For awhile that night Pete lay awake, his mind racing with vivid pictures of ships driving majestically through the oceans of the world. Someday he’d be on his way to Cartagena and Juba, Juba where heavy golden bracelets shone against satiny black skin, where great processions moved with palanquins and purple banners to the clash of cymbals and the mutter of drums. Cocos and Campeche and the Isle of Pines, where red-sashed pirates grinned in their beards and sang bloody songs. Tampico, where turbanned men called up afrits and jinn, and sleeping princesses lay in palaces of pearl. Clipperton of the white sails, Belom, where each white house had a bell-tower and the sweet chimes sang out forever in the peaceful valley.
Pete slept.
And then, somehow, the bed was revolving slowly. In Pete a dim excitement rose, and a consciousness that something was about to happen. As he slipped sidewise into mid-air he glimpsed rolling water below, and instinctively brought his hands together and straightened his knees. He cut the surface in a clean dive. Down and down he went, while his vision cleared and he saw, through a rush of bubbles, a clear, blue-green light.
He went slower and slower, turning his hands to slant to the surface, but not rising very fast. He had been holding his breath. Now, as a barracuda came nosing toward him through a forest of wavering weeds, fear made him kick out convulsively and he sucked in a gas
p. He expected strangling water to gush into his lungs, but there was no discomfort at all. He might have been breathing air.
The barracuda swam up after him. One of his flailing hands struck the fish, and it darted away. Pete saw its torpedo body dwindling down the long, blue-green vista. Hanging there, automatically treading water, he began to realize what lay around and beneath him.

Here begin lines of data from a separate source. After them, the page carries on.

(* ===== verification/StatusProps.v ===== *)
(** * Properties of verdicts and of the signal handlers *)
From S2P Require Import Prelude Error Types CList Pack PackSpec World Str Result Msg MsgSpec.
From S2P Require Import Core Print Log Run Demo StatusSpec TestSpec.

(** Closes the equivalences of one branch of the verdict. *)
Ltac verdict_case :=
  match goal with H : (_, _) = (_, _) |- _ => injection H as <- <- end;
  repeat match goal with
    | |- _ /\ _ => split
    | |- _ <-> _ => split
    | |- _ <> _ => discriminate
    | H : exists _, _ |- _ => destruct H
    | H : _ /\ _ |- _ => destruct H
    | H : _ \/ _ |- _ => destruct H
    | H : exited _ = exited _ |- _ => injection H as <-
    | H : signalled _ = signalled _ |- _ => injection H as <-
    | |- _ -> _ => intro
    end;
  first [ congruence | lia | tauto | by eauto | by eauto 7 | left; done | right; split; [done |]; by eauto | eexists; split; [reflexivity |]; tauto | idtac ].

Section Verdicts.
Context {plat : Platform} {plat_ok : PlatformOK}.

(** C11: the verdict on a child, from its wait status. It passes exactly when it was killed by
    the declared signal before its time limit, or, when no signal is declared, exited with the
    declared status (as a signed byte). Any other exit is a failure, except that a test that
    declares no signal and sent no message is in error, as is every other death by a signal.
    There is always a message, and no other field changes. *)
Theorem set_fork_info_verdict tr c expected allowed w : cause_ok c ->
  exists rt m, set_fork_info tr (wstatus c) expected allowed w =
      (Ret (set_msg (Some m) (set_rtype rt tr)), w) /\
    (rt = CK_PASS <-> (c = signalled expected /\ alarmed w = false) \/
       (expected = 0 /\ exists code, c = exited code /\ s8 (code mod 256) = allowed)) /\
    (rt = CK_FAILURE <-> exists code, c = exited code /\
       (expected <> 0 \/ (s8 (code mod 256) <> allowed /\ tr_msg tr <> None))) /\
    rt <> CK_TEST_RESULT_INVALID.
Proof.
  intros Hc. pose proof (set_fork_info_run tr c expected allowed w Hc) as E.
  destruct (verdict c expected allowed (alarmed w) (tr_msg tr)) as [rt m] eqn:Ev.
  exists rt, m. split; [exact E |]. clear E. unfold verdict in Ev. destruct c as [code | s].
  - destruct (decide (expected <> 0)); [by verdict_case |].
    assert (expected = 0) by lia.
    destruct (decide (s8 (code mod 256) = allowed)); [by verdict_case |].
    destruct (tr_msg tr); by verdict_case.
  - simpl in Hc. destruct (decide (s = expected)) as [-> | Hne].
    + destruct (alarmed w); by verdict_case.
    + destruct (alarmed w), (decide (expected = 0)); by verdict_case.
Qed.

(** An unexpected exit is reported with the status as a signed byte: an exit with 128 to
    255, which the shell and waitpid report as such, is reported as a negative number. *)
Theorem early_exit_reported_signed tr code allowed w :
  128 <= code < 256 -> code - 256 <> allowed -> tr_msg tr = None ->
  set_fork_info tr (exit_wstatus code) 0 allowed w =
    (Ret (set_msg (Some (snprintf_msg ("Early exit with return value " +:+ dec (code - 256))))
            (set_rtype CK_ERROR tr)), w).
Proof.
  intros Hc Ha Hm. assert (Es : s8 (code mod 256) = code - 256).
  { rewrite Z.mod_small by lia. unfold wrap_s. change (2 ^ (8 - 1)) with 128. change (2 ^ 8) with 256.
    replace (code + 128) with (code - 128 + 1 * 256) by lia. rewrite Z.mod_add, Z.mod_small by lia. lia. }
  change (exit_wstatus code) with (wstatus (exited code)). rewrite set_fork_info_run by done.
  unfold verdict. rewrite decide_False by auto. rewrite Es, Hm. rewrite decide_False by done.
  unfold early_exit. by rewrite Es.
Qed.

(** ** The handlers *)

Definition log_kill (g s : Z) (w : world) : world :=
  on_os (fun o => put_kills (kills o ++ [(g, s)]) o) w.

Lemma killpg_own g s w : g = p_pgid (w_proc w) -> s <> SIGKILL ->
  killpg g s w = (Ret true, log_kill g s w).
Proof.
  intros -> Hs. unfold killpg. rewrite (bind_ret _ _ _ _ _ (modify_run _ _)).
  rewrite (bind_ret _ _ _ _ _ (gets_run _ _)). rewrite decide_True by (left; done).
  by rewrite decide_False.
Qed.

Lemma sigaction_get_run s d w : sigact (the_signals w) !! s = Some d ->
  sigaction_get s w = (Ret d, w).
Proof. intros H. unfold sigaction_get, gets. by rewrite H. Qed.

Lemma default_action_deadly s w : s = SIGTERM \/ s = SIGINT ->
  default_action s w = (Killed s, w).
Proof. by intros [-> | ->]. Qed.

(** What the handler does on SIGTERM and SIGINT: the signal for the child, and the saved
    action, which it restores. *)
Definition child_signal (sig : Z) : Z := if decide (sig = SIGINT) then SIGKILL else SIGTERM.
Definition saved_action (sig : Z) (w : world) : disposition :=
  if decide (sig = SIGINT) then sigint_old_action (the_signals w)
  else sigterm_old_action (the_signals w).
Definition restore (sig : Z) (d : disposition) : world -> world :=
  upd_signals (fun s => put_sigact (<[sig := d]> (sigact s)) s).

Lemma sig_handler_interrupt sig w : sig = SIGTERM \/ sig = SIGINT ->
  group_pid (the_statics w) <> p_pgid (w_proc w) -> group_pid (the_statics w) <> 0 ->
  sig_handler sig w = (Ret true,
    log_kill (p_pgid (w_proc w)) sig (log_kill (group_pid (the_statics w)) (child_signal sig)
      (restore sig (saved_action sig w) w))).
Proof.
  intros Hs Hg H0. unfold sig_handler.
  rewrite decide_False by (by destruct Hs as [-> | ->]). rewrite decide_True by done.
  erewrite bind_ret; cycle 1.
  { instantiate (2 := child_signal sig). instantiate (1 := restore sig (saved_action sig w) w).
    destruct Hs as [-> | ->]; reflexivity. }
  rewrite (bind_ret _ _ _ _ _ (gets_run _ _)). cbv zeta.
  erewrite bind_ret by (apply killpg_other; [exact Hg | exact H0]).
  rewrite (bind_ret _ _ _ _ _ (gets_run _ _)).
  apply killpg_own; [done | by destruct Hs as [-> | ->]].
Qed.

(** C22: a signal that interrupts a run reaches the tests and then the runner: on SIGTERM (or
    SIGINT) the handler kills the group of the running child with SIGTERM (or SIGKILL),
    restores the action the program had before the run, and sends the signal to its own group,
    so that a program that had the default action dies from that very signal. *)
Theorem interrupt_kills_child_then_self sig w : sig = SIGTERM \/ sig = SIGINT ->
  saved_action sig w = SIG_DFL ->
  sigact (the_signals w) !! sig = Some SIG_HANDLER ->
  group_pid (the_statics w) <> p_pgid (w_proc w) -> group_pid (the_statics w) <> 0 ->
  exists w', deliver sig w = (Killed sig, w') /\
    kills (w_os w') = kills (w_os w) ++
      [(group_pid (the_statics w), child_signal sig); (p_pgid (w_proc w), sig)] /\
    sigact (the_signals w') = <[sig := SIG_DFL]> (sigact (the_signals w)).
Proof.
  intros Hs Hd Hh Hg H0. eexists. unfold deliver.
  rewrite decide_False by (by destruct Hs as [-> | ->]).
  rewrite (bind_ret _ _ _ _ _ (sigaction_get_run _ _ _ Hh)).
  rewrite (bind_ret _ _ _ _ _ (sig_handler_interrupt _ _ Hs Hg H0)). rewrite Hd.
  erewrite bind_ret by (apply sigaction_get_run; apply lookup_insert_eq).
  split; [by apply default_action_deadly |].
  split; [cbn; by rewrite <- app_assoc | done].
Qed.


(** check_waitpid_and_exit tries again until waitpid gives a child, and exits with 0 exactly when its
    status is 0; without a child (in the child itself) it exits with 0 at once; and it never
    comes back when every call fails. *)
Lemma check_waitpid_and_exit_run pid failed pid_w c (w : world) : cause_ok c -> 0 <= pid_w ->
  Forall (fun reply => fst reply = -1) failed ->
  (0 < pid -> forall rest, check_waitpid_and_exit pid (failed ++ (pid_w, wstatus c) :: rest) w =
     (Exit (match c with exited code => if decide (code mod 256 = 0) then 0 else 1 | signalled _ => 1 end), w)) /\
  (0 < pid -> check_waitpid_and_exit pid failed w = (Hang, w)) /\
  (pid <= 0 -> forall replies, check_waitpid_and_exit pid replies w = (Exit 0, w)).
Proof.
  intros Hc Hw Hf. unfold check_waitpid_and_exit. split_and!.
  - intros Hp rest. rewrite decide_True by done.
    assert (E : check_waitpid_loop (failed ++ (pid_w, wstatus c) :: rest) w = (Ret (wstatus c), w)).
    { induction Hf as [| [p s] failed Hp' _ IH]; cbn [app check_waitpid_loop]; [by rewrite decide_False by lia |].
      by rewrite decide_True. }
    rewrite bind_assoc, (bind_ret _ _ _ _ _ E). rewrite waserror_spec by done. destruct c as [code | s]; cbn.
    + repeat case_bool_decide; case_decide; try done; lia.
    + cbn in Hc. by rewrite bool_decide_eq_true_2 by lia.
  - intros Hp. rewrite decide_True by done. rewrite bind_assoc.
    assert (E : check_waitpid_loop failed w = (Hang, w)).
    { induction Hf as [| [p s] failed Hp' _ IH]; cbn [check_waitpid_loop]; [done |]. by rewrite decide_True. }
    unfold mbind, M_bind. by rewrite E.
  - intros Hp replies. by rewrite decide_False by lia.
Qed.
End Verdicts.

(** ** Witnesses *)

#[local] Existing Instance Demo.plat.
#[local] Existing Instance Demo.plat_ok.

(** A child that was to exit with 3, and did. *)
Definition tr_demo : TestResult :=
  mkTestResult CK_TEST_RESULT_INVALID CK_CTX_TEST (Some "a.c") 3 None 0 None None None.

Lemma set_fork_info_verdict_witness :
  exists rt m,
    set_fork_info tr_demo (exit_wstatus 3) 0 3 w_fork =
      (Ret (set_msg (Some m) (set_rtype rt tr_demo)), w_fork) /\ rt = CK_PASS.
Proof.
  destruct (set_fork_info_verdict tr_demo (exited 3) 0 3 w_fork I) as (rt & m & E & Hp & _ & _).
  exists rt, m. split; [exact E |]. apply Hp. right. split; [reflexivity |]. exists 3.
  split; reflexivity.
Defined.

(** A run interrupted from the keyboard while the child 500 runs. *)
Definition w_running : world :=
  upd_statics (put_group_pid 500)
    (upd_signals (put_sigact {[SIGINT := SIG_HANDLER; SIGTERM := SIG_HANDLER]}) w_fork).

Lemma interrupt_kills_child_then_self_witness :
  exists w', deliver SIGINT w_running = (Killed SIGINT, w') /\
    kills (w_os w') = [] ++ [(500, SIGKILL); (100, SIGINT)] /\
    sigact (the_signals w') = <[SIGINT := SIG_DFL]> (sigact (the_signals w_running)).
Proof.
  apply (interrupt_kills_child_then_self SIGINT w_running); [by right | reflexivity.. | |];
    discriminate.
Defined.

Lemma early_exit_reported_signed_witness :
  set_fork_info tr_demo (exit_wstatus 200) 0 0 w_fork =
    (Ret (set_msg (Some "Early exit with return value -56") (set_rtype CK_ERROR tr_demo)), w_fork).
Proof. apply (early_exit_reported_signed tr_demo 200 0 w_fork); [lia | lia | reflexivity]. Defined.
(** An array with the digits of [x] so far, and cells never written. *)
Definition partial (x : bytes) : chars := (Some <$> hexes x) ++ replicate (129 - 2 * length x) None.
Lemma partial_length x : (length x <= 64)%nat -> length (partial x) = 129%nat.
Proof. intros. unfold partial. rewrite length_app, length_fmap, length_replicate, hexes_length. lia. Qed.
Lemma partial_put x c : (length x < 64)%nat ->
  <[Z.to_nat (Z.of_nat (length x) * 2 + 1) := Some (low_digit (byte_Z c))]>
    (<[Z.to_nat (Z.of_nat (length x) * 2) := Some (high_digit (byte_Z c))]> (partial x)) = partial (x ++ [c]).
Proof.
  intros Hl. unfold partial. rewrite hexes_snoc, fmap_app, length_app. cbn [length].
  replace (129 - 2 * length x)%nat with (S (S (129 - 2 * (length x + 1)))) by lia.
  set (r := replicate _ None). cbn [replicate].
  assert (El : length (Some <$> hexes x) = (2 * length x)%nat) by by rewrite length_fmap, hexes_length.
  rewrite insert_app_r_alt by lia. rewrite insert_app_r_alt by lia. rewrite El.
  replace (Z.to_nat (Z.of_nat (length x) * 2) - 2 * length x)%nat with 0%nat by lia.
  replace (Z.to_nat (Z.of_nat (length x) * 2 + 1) - 2 * length x)%nat with 1%nat by lia.
  cbn. by rewrite <- app_assoc.
Qed.

Lemma hex_loop_run {u : unit} n : forall i x y, (i + n <= length x)%nat -> (i + n <= length y)%nat ->
  (i + n <= 64)%nat ->
  hex_loop n (Z.of_nat i) x y (partial (take i x)) (partial (take i y)) u =
    (Ret (partial (take (i + n) x), partial (take (i + n) y)), u).
Proof.
  induction n as [| n IH]; intros i x y Hx Hy Hn; [by rewrite Nat.add_0_r |]. cbn [hex_loop].
  destruct (lookup_lt_is_Some_2 x i ltac:(lia)) as [a Ha], (lookup_lt_is_Some_2 y i ltac:(lia)) as [b Hb].
  assert (Lx : length (take i x) = i) by (rewrite length_take; lia).
  assert (Ly : length (take i y) = i) by (rewrite length_take; lia).
  pose proof (partial_put (take i x) a ltac:(lia)) as Px. pose proof (partial_put (take i y) b ltac:(lia)) as Py.
  rewrite Lx in Px. rewrite Ly in Py. rewrite <- (take_S_r _ _ _ Ha) in Px. rewrite <- (take_S_r _ _ _ Hb) in Py.
  pose proof (partial_length (take i x) ltac:(lia)). pose proof (partial_length (take i y) ltac:(lia)).
  rewrite (bind_ret _ _ _ _ _ (byte_at_run i x a Ha)).
  erewrite bind_ret by (apply put_char_run; lia).
  rewrite (bind_ret _ _ _ _ _ (byte_at_run i y b Hb)).
  erewrite bind_ret by (apply put_char_run; lia).
  rewrite (bind_ret _ _ _ _ _ (byte_at_run i x a Ha)).
  erewrite bind_ret by (apply put_char_run; rewrite length_insert; lia).
  rewrite (bind_ret _ _ _ _ _ (byte_at_run i y b Hb)).
  erewrite bind_ret by (apply put_char_run; rewrite length_insert; lia).
  rewrite Px, Py. replace (Z.of_nat i + 1) with (Z.of_nat (S i)) by lia.
  rewrite IH by lia. by rewrite <- Nat.add_succ_comm.
Qed.

Lemma lower_hex_text n : lower_hex n <> "000"%char.
Proof.
  unfold lower_hex. change 15 with (Z.ones 4). rewrite Z.land_ones by lia.
  pose proof (Z.mod_pos_bound n (2 ^ 4) ltac:(lia)) as H. change (2 ^ 4) with 16 in *.
  remember (n mod 16) as m. clear Heqm.
  assert (Hm : In m (map Z.of_nat (seq 0 16))).
  { rewrite <- (Z2Nat.id m) by lia. apply in_map, in_seq. lia. }
  repeat (destruct Hm as [<- | Hm]; [discriminate |]). destruct Hm.
Qed.
Lemma hexes_text x : "000"%char ∉ hexes x.
Proof.
  unfold hexes. induction x as [| c x IH]; [apply not_elem_of_nil |]. cbn.
  rewrite !not_elem_of_cons. split; [| split; [| exact IH]];
    apply not_eq_sym, lower_hex_text.
Qed.
Lemma mem_text_text x : "000"%char ∉ mem_text x.
Proof.
  unfold mem_text. case_decide; [apply hexes_text |]. rewrite elem_of_app. intros [Hx | Hx].
  - by apply hexes_text in Hx.
  - by rewrite !elem_of_cons, elem_of_nil in Hx; destruct Hx as [? | [? | []]].
Qed.

Lemma text_in_run t (r : chars) (u : unit) : "000"%char ∉ t ->
  text_in ((Some <$> t) ++ Some "000"%char :: r) u = (Ret (string_of t), u).
Proof.
  induction t as [| c t IH]; intros Ht; [done |]. apply not_elem_of_cons in Ht as [Hc Ht].
  cbn. rewrite decide_False by congruence. by rewrite (bind_ret _ _ _ _ _ (IH Ht)).
Qed.

(** Ending an array: with a NUL, and with dots before it when the object was cut. *)
Lemma partial_nul x : (length x <= 64)%nat -> exists r,
  <[Z.to_nat (Z.of_nat (length x) * 2) := Some "000"%char]> (partial x) = (Some <$> hexes x) ++ Some "000"%char :: r.
Proof.
  intros Hl. unfold partial.
  assert (El : length (Some <$> hexes x) = (2 * length x)%nat) by by rewrite length_fmap, hexes_length.
  rewrite insert_app_r_alt by lia. rewrite El.
  replace (Z.to_nat (Z.of_nat (length x) * 2) - 2 * length x)%nat with 0%nat by lia.
  replace (129 - 2 * length x)%nat with (S (128 - 2 * length x)) by lia. cbn. by eexists.
Qed.
(* ===== verification/MsgProps.v ===== *)
(** * Properties of messaging *)
From S2P Require Import Prelude Error Types CList Pack PackSpec World Str Result Msg MsgSpec.
From S2P Require Import Core Print Log Run Demo.

Section Nesting.
Context {plat : Platform} {plat_ok : PlatformOK}.

(** The life of the channels: [true] sets messaging up, [false] tears it down. *)
Fixpoint run_ops (ops : list bool) : M world unit :=
  match ops with
  | [] => mret tt
  | o :: ops => (if (o : bool) then setup_messaging else teardown_messaging) ;; run_ops ops
  end.

(** The reference: a depth between 0 and 2. *)
Definition nest_one (o : bool) (d : nat) : option nat :=
  if o then (if decide (d < 2)%nat then Some (1 + d)%nat else None)
  else (if decide (d = 0)%nat then None else Some (d - 1)%nat).
Fixpoint nest (ops : list bool) (d : nat) : option nat :=
  match ops with [] => Some d | o :: ops => d' ← nest_one o d; nest ops d' end.

(** C17: messaging nests to depth two: any sequence of setups and teardowns that keeps the
    depth between 0 and 2 succeeds, with a channel of its own for each level and no file left
    in the temporary directory, and one that leaves those bounds stops the process with
    status 2 at that point. *)
Theorem messaging_nests ops : forall w d, nested w d ->
  match nest ops d with
  | Some d' => exists w', run_ops ops w = (Ret tt, w') /\ nested w' d' /\
      tmp_names (w_os w') = tmp_names (w_os w)
  | None => exists w', run_ops ops w = (Exit 2, w')
  end.
Proof.
  induction ops as [| o ops IH]; intros w d Hw; cbn [nest run_ops]; [by exists w |].
  destruct o; cbn [nest_one].
  - case_decide as Hd; cbn [mbind option_bind].
    + destruct (setup_nested w d Hw Hd) as (w1 & E & H1 & Et). rewrite (bind_ret _ _ _ _ _ E).
      specialize (IH w1 _ H1). rewrite <- Et. exact IH.
    + destruct Hw as [_ [_ _ Hne] Hl _ _]. destruct (the_pipes w) as [[f1 |] n1 [f2 |] n2] eqn:Ep;
        cbn in *; subst; try (simpl in Hd; lia); try (by specialize (Hne eq_refl)).
      eexists. apply bind_exit. unfold setup_messaging, setup_pipe.
      rewrite (bind_ret _ _ _ _ _ (gets_run _ _)), Ep. reflexivity.
  - case_decide as Hd; cbn [mbind option_bind].
    + destruct Hw as [_ _ Hl _ _]. destruct (the_pipes w) as [[f1 |] n1 [f2 |] n2] eqn:Ep;
        cbn in *; try lia.
      eexists. apply bind_exit. unfold teardown_messaging, teardown_pipe.
      rewrite (bind_ret _ _ _ _ _ (gets_run _ _)), Ep. reflexivity.
    + destruct d as [| d]; [done |]. destruct (teardown_nested w d Hw) as (w1 & E & H1 & Et).
      rewrite (bind_ret _ _ _ _ _ E). replace (S d - 1)%nat with d by lia.
      specialize (IH w1 _ H1). rewrite <- Et. exact IH.
Qed.

(** What a process sends, as calls. *)
Definition send (m : CheckMsg) : M world unit :=
  match m with
  | ctx_msg c => send_ctx_info (ctx c)
  | loc_msg l => send_loc_info (default "" (file l)) (line l)
  | fail_msg f => send_failure_info (default "" (msg f))
  | duration_msg d => send_duration_info (duration d)
  end.
Fixpoint send_all (ms : list CheckMsg) : M world unit :=
  match ms with [] => mret tt | m :: ms => send m ;; send_all ms end.
(** A message made by one of those calls: its text is not NULL. *)
Definition texted (m : CheckMsg) : Prop :=
  match m with loc_msg l => is_Some (file l) | fail_msg f => is_Some (msg f) | _ => True end.

Lemma send_run w fp ms m : channel w fp ms -> sendable w m -> texted m ->
  send m w = (Ret tt, put_stream fp (ms ++ [m]) w).
Proof.
  intros Hc Hs Ht. destruct m as [[c] | [f] | [l f] | [d]]; cbn in *.
  - by apply send_ctx_run.
  - destruct Ht as [t ->]. by apply send_failure_run.
  - destruct Ht as [t ->]. by apply send_loc_run.
  - by apply send_duration_run.
Qed.

Lemma send_all_run ms : forall w fp ms0, channel w fp ms0 -> Forall (sendable w) ms ->
  Forall texted ms -> send_all ms w = (Ret tt, put_stream fp (ms0 ++ ms) w).
Proof.
  induction ms as [| m ms IH]; intros w fp ms0 Hc Hs Ht; cbn [send_all].
  - by rewrite app_nil_r, put_stream_id.
  - apply Forall_cons in Hs as [Hs1 Hs], Ht as [Ht1 Ht].
    rewrite (bind_ret _ _ _ _ _ (send_run w fp ms0 m Hc Hs1 Ht1)).
    rewrite (IH _ fp (ms0 ++ [m])); [| by eapply put_stream_channel | done | done].
    by rewrite put_stream_twice, <- app_assoc.
Qed.

(** C16: what is sent is received: after any sequence of messages, however long, the receiver
    gets the result that the fold of those messages determines, and both sides go on with a
    new, empty channel; nothing but the channel has changed. *)
Theorem messages_received w fp ms r b :
  messaging w -> channel w fp [] -> Forall (sendable w) ms -> Forall texted ms ->
  rcv_result ms = Some r ->
  exists w', (send_all ms ;; receive_test_result b) w = (Ret (Some (result_of r b)), w') /\
    messaging w' /\ channel w' (next_file (w_os w)) [] /\
    the_heap w' = the_heap w /\ the_statics w' = the_statics w /\ tmp_names (w_os w') = tmp_names (w_os w).
Proof.
  intros Hm Hc Hs Ht Hr. rewrite (bind_ret _ _ _ _ _ (send_all_run ms w fp [] Hc Hs Ht)).
  assert (Hc1 : channel (put_stream fp ms w) fp ms) by by eapply put_stream_channel.
  assert (Hm1 : messaging (put_stream fp ms w)) by (destruct Hm; by constructor).
  cbn [app]. rewrite (receive_run (put_stream fp ms w) fp ms r b Hm1 Hc1); [| done | done].
  destruct (reset_channel_channel _ _ _ Hm1 Hc1) as [Hc2 Hm2].
  eexists. split; [reflexivity |]. split; [exact Hm2 |]. split; [exact Hc2 | done].
Qed.
End Nesting.

(** ** Witnesses *)

#[local] Existing Instance Demo.plat.
#[local] Existing Instance Demo.plat_ok.

Lemma w0_nested : nested w0 0.
Proof. constructor; try done; constructor. Qed.

Lemma messaging_nests_witness :
  (exists w', run_ops [true; true; false; false] w0 = (Ret tt, w') /\ nested w' 0 /\
     tmp_names (w_os w') = []) /\
  (exists w', run_ops [true; true; true] w0 = (Exit 2, w')).
Proof.
  split; [apply (messaging_nests [true; true; false; false] w0 0) |
          apply (messaging_nests [true; true; true] w0 0)]; exact w0_nested.
Defined.

(** A failed test, as its messages. *)
Definition ms_fail : list CheckMsg :=
  [ctx_msg (mkCtxMsg CK_CTX_TEST); loc_msg (mkLocMsg 13 (Some "a.c"));
   loc_msg (mkLocMsg 15 (Some "a.c")); fail_msg (mkFailMsg (Some "1 == 2"))].

Lemma messages_received_witness :
  exists w', (send_all ms_fail ;; receive_test_result false) w_fork =
      (Ret (Some (mkTestResult CK_TEST_RESULT_INVALID CK_CTX_TEST (Some "a.c") 15 None (-1) None None
         (Some "1 == 2"))), w') /\ channel w' 4 [].
Proof.
  destruct (messages_received w_fork 3 ms_fail
    (mkRcvMsg CK_CTX_TEST CK_CTX_TEST None (-1) (Some "a.c") 15 (Some "1 == 2") (-1)) false)
    as (w' & E & _ & Hc & _).
  - constructor; [exact I | by constructor | vm_compute; lia | reflexivity | reflexivity].
  - constructor; reflexivity.
  - repeat constructor; vm_compute; discriminate.
  - repeat constructor; by eexists.
  - reflexivity.
  - exists w'. split; [exact E | exact Hc].
Defined.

This was the southern sea. The colors that fade when coral is drawn out of its element were garishly bright here, intricate and lovely labyrinths on the bottom. Among the coral, fish went darting, and overhead a sea-bat, a devilfish, flapped slow wings past, its stingaree tail trailing. Morays coiled by, opening their incredible, wolfish mouths at him, and many-limbed crabs scuttled sidewise over the rocks and little sandy plateaus of the bottom. Groves of seaweed and great fans of colored sponges swung with hypnotic motion, and schools of tiny striped fish went flashing in and out among them, moving all together as if with a single mind.
Pete swam down. From a cavern among the brown and purple rocks an octopus looked at him out of huge, alien eyes. Its tentacles hung and quivered. Pete swam away, hovering over an expanse, of pale sand where the light from above shimmered and ran in rippling waves, his own shadow hanging spread-eagled below him. In and out of it many little creatures went scuttling busily on their underwater errands. Life here was painted in three dimensions, and there was no gravity. There was only beauty and strangeness and a hint of terror that sent pleasurable excitement thrilling through Pete’s blood.
He swam upward, broke the surface, shaking water from his eyes and hair. The air was as easy to breathe as the water. He rode lightly on the rise and fall of smooth waves, looking about him. A forested shore lay half a mile away, across a blue, sunlit sea, and mountains rose behind the dark slopes. The ocean lay empty except for . . . yes, it was there, a clipper ship, sails furled, masts swaying back and forth as the vessel rocked in the trough of the waves. Its clean, sweet lines made Pete’s throat ache. He could imagine her under sail, leaning forward into the waves, white canvas straining in great billowing curves, and the sharp bowsprit with its gilded girl’s image driving into the spray.